Long Island in the 1930s was a Republican Party and America First stronghold. Verga attempts to draw connections between them and Nazi sympathizers, but the connection may have been tenuous and certainly dissolved once the United States entered the war.
Like in all the local histories written by Christopher Verga, this book is richly documented and easy to read. The village of Breslau, later renamed Lindenhurst, was originally established as a New York City commuter suburb for German immigrants with beer halls and traditional German festivals. It also had a strong pro-German following before the war. Glen Head, Long Island resident Cornelius Lievense was the American financial manager for German industrialist Fritz Thyssen, who was the financial backer of the early Nazi Party activities in the United States. The Nassau County chapters of the America First Committee in the Five Towns, Freeport, Hicksville and Valley Stream hosted the pro-Nazi members of Congress on speaking tours. In the early spring of 1941, Freeport organized a 1,600-person rally for the committee in the Freeport High School auditorium. Guest speaker Republican Senator Gerald Nye of North Dakota called on the audience to do “all in your power to prevent the proposed assignment of American warships to convoy duty.” He declared that “this is nothing but madness.”

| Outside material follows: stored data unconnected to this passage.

(** * Betfair directory price scraper: the planner and the download engine

    A shallow embedding of [main.py]: the file-name planner
    ([get_filename], [generate_all_filenames]), the per-request retry loop
    ([download_file_async]) and the batch driver ([download_all_files]),
    followed by the properties of the specification that they decide.

    The rest of the program follows: the directory name and the combination
    of the files ([create_directory_name], [combine_files]), the prompts of
    [user_input.py] and [main], with further properties of the whole. *)

From Stdlib Require Import ZArith QArith List String Bool Lia.
From Equations Require Import Equations.
Import ListNotations.

Local Open Scope string_scope.
Local Open Scope list_scope.
Local Open Scope Z_scope.

(** ** Python values used by the program *)

(** Exceptions, sorted by the [except] clause of [download_file_async] that
    catches them (the clauses are tried in this order, so a class stands for
    the exceptions its clause is the first to match). [TimeoutError] is
    [asyncio.TimeoutError], which is the [TimeoutError] of the language since
    Python 3.11, an [OSError], whatever raises it. [OtherError] stands for
    anything else an [except Exception] clause catches: [ValueError],
    [TypeError], [OverflowError], ... *)
Inductive exn : Type :=
| TimeoutError
| ClientError (text : string)
| IOError (text : string)
| OtherError (name : string).
Lemma wide_digits_complete cap : forall d rest,
  forallb decimal d = true ->
  capped cap (length d) ->
  (cap = Some (length d) \/ starts_decimal decimal rest = false) ->
  Unicode.digits decimal cap (d ++ rest) = d.
Proof.
  intros d. revert cap. induction d as [|c d IH]; intros cap rest Hd Hc Hm.
  - simpl. destruct rest as [|x rest]; [reflexivity|]. simpl.
    destruct (decimal x) eqn:Ex; [|reflexivity].
    destruct Hm as [->|Hm]; [reflexivity|]. simpl in Hm. congruence.
  - simpl in Hd. apply andb_true_iff in Hd as [Hc1 Hd]. simpl. rewrite Hc1.
    destruct cap as [[|n]|].
    + simpl in Hc. lia.
    + f_equal. apply IH; auto.
      * simpl in *. lia.
      * destruct Hm as [Hm|Hm]; [left|now right].
        injection Hm as Hm. now f_equal.
    + f_equal. apply IH; auto.
      destruct Hm as [Hm|Hm]; [discriminate|now right].
Qed.

Lemma wide_match_here_iff p s d :
  Unicode.match_here decimal p s = Some d <-> umatch_at decimal p s [] d.
Proof.
  unfold Unicode.match_here, umatch_at. simpl. split.
  - destruct (Unicode.strip_prefix _ s) as [t|] eqn:Et; [|discriminate].
    apply wide_strip_prefix_iff in Et as ->.
    destruct (Nat.leb_spec (Re.lo p)
                (length (Unicode.digits decimal (Re.hi p) t))); [|discriminate].
    intros [= <-].
    destruct (wide_digits_sound (Re.hi p) t) as (rest & H1 & H2 & H3 & H4).
    exists rest. repeat split; auto. now rewrite <- H1.
  - intros (rest & -> & Hd & Hlo & Hc & Hm).
    rewrite (proj2 (wide_strip_prefix_iff _ _ _) eq_refl).
    rewrite (wide_digits_complete _ _ _ Hd Hc Hm).
    apply Nat.leb_le in Hlo. now rewrite Hlo.
Qed.
(** X17.  In any execution of the single-route application after
    mounting, once a waypoint is placed "Clear Route" empties the
    waypoints and the route and sends no request.  From then on, through
    any events that place no waypoint (clicks, the sidebar, the answers to
    all requests sent before, in any order and at any time), the waypoints
    and the route stay empty, so no line is drawn. *)
Theorem legacy_clear_makes_late_answer_inert (es0 es : list Legacy.Event) :
  let ra := Legacy.run es0 Legacy.initial in
  let rc := Legacy.dispatch Legacy.ClearRoute ra in
  (0 < length (Legacy.waypoints (Legacy.app ra)))%nat ->
  forallb legacyKeepsWaypoints es = true ->
  Legacy.waypoints (Legacy.app rc) = [] /\
  Legacy.route (Legacy.app rc) = [] /\
  Legacy.requests rc = Legacy.requests ra /\
  Legacy.waypoints (Legacy.app (Legacy.run es rc)) = [] /\
  Legacy.route (Legacy.app (Legacy.run es rc)) = [] /\
  Legacy.showsRoute (Legacy.app (Legacy.run es rc)) = false.
Proof.
  intros ra rc Hpos Hes.
  assert (Hra : legacySound ra) by apply legacySound_run, legacySound_initial.
  assert (E : rc =
              Legacy.mkRuntime
                (Legacy.commit [Legacy.setRoute []]
                   (Legacy.commit
                      [Legacy.setWaypoints (fun _ => []); Legacy.setRoute []]
                      (Legacy.app ra)))
                (Legacy.runCleanup ra) (Legacy.requests ra) None).
  { unfold rc, Legacy.dispatch, Legacy.handler.
    destruct (Nat.ltb_spec 0 (length (Legacy.waypoints (Legacy.app ra))));
      [reflexivity | lia]. }
  assert (Hno : legacyNoLive rc).
  { rewrite E. intros m q (_ & _ & Hon). simpl in Hon.
    rewrite (legacy_runCleanup_all_false ra _ (proj1 Hra)) in Hon.
    discriminate. }
  destruct (legacy_noLive_run es rc Hno Hes) as (Hroute & Hways).
  assert (Hw : Legacy.waypoints (Legacy.app rc) = [])
    by (rewrite E; reflexivity).
  assert (Hr : Legacy.route (Legacy.app rc) = [])
    by (rewrite E; reflexivity).
  repeat split.
  - exact Hw.
  - exact Hr.
  - rewrite E. reflexivity.
  - congruence.
  - congruence.
  - unfold Legacy.showsRoute. rewrite Hroute, Hr. reflexivity.
Qed.

Lemma legacy_clear_makes_late_answer_inert_witness :
  Legacy.requests
    (Legacy.dispatch Legacy.ClearRoute
       (Legacy.run (legacyBeforeG1 ++ [Legacy.AddWaypointClick])
          Legacy.initial))
  = Legacy.requests
      (Legacy.run (legacyBeforeG1 ++ [Legacy.AddWaypointClick])
         Legacy.initial) /\
  Legacy.route
    (Legacy.app
       (Legacy.run legacyAfter
          (Legacy.dispatch Legacy.ClearRoute
             (Legacy.run (legacyBeforeG1 ++ [Legacy.AddWaypointClick])
                Legacy.initial)))) = [].
Proof.
  destruct (legacy_clear_makes_late_answer_inert
              (legacyBeforeG1 ++ [Legacy.AddWaypointClick]) legacyAfter
              ltac:(vm_compute; lia) ltac:(vm_compute; reflexivity))
    as (_ & _ & H1 & _ & H2 & _).
  split; [exact H1 | exact H2].
Defined.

The best known pro-German and pro-Nazi facility on Long Island was Camp Siegfried, operated as a vacation point, for pro-German rallies, and for training Hitler Youth. Camp Siegrfried and the town of Yaphank were considered “a little piece of German soil—a Sudetenland in Amerika—planted on this side of the ocean.” The roads at the camp and in the town were named after high ranking Nazis including Adolf Hitler Street, Joseph Goebbels Street and Hermann Göring Street. During the summer, the Long Island Railroad provided special train service on weekends for visitors to Yaphank and Camp Siegfried. Camp Siegfried’s annual August rally attracted an estimated forty thousand people
Because Long Island was home to Army-Air Force bases and major war industries, it was targeted by Nazi spy rings. The Ludwig ring was the second spy operation discovered in New York. German spies imbedded themselves in Republic Aviation, Grumman, and Brewster factories and the smaller defense plants in the Nassau County Roosevelt Field area like the Sperry Gyroscope Company in Garden City. Shortwave radio and telegram transmission stations on the north shore of Eastern Long Island and in Nassau County sent industrial intelligence to Hamburg, Germany.
During wartime, German prisoners of war were incarcerated on Long Island at Camp Upton, Mason General Hospital in Deer Park, and Mitchel Field in Uniondale. If they died the German prisoners were buried in section 2C of Long Island National Cemetery. The local POW camps had open dorms and prisoners were assigned to work on farms. Camp Upton in Brookhaven with 1,500 POWs was the largest facility on Long Island. Heavyweight boxing champion Joe Lewis was the most famous guard at the Upton POW camp.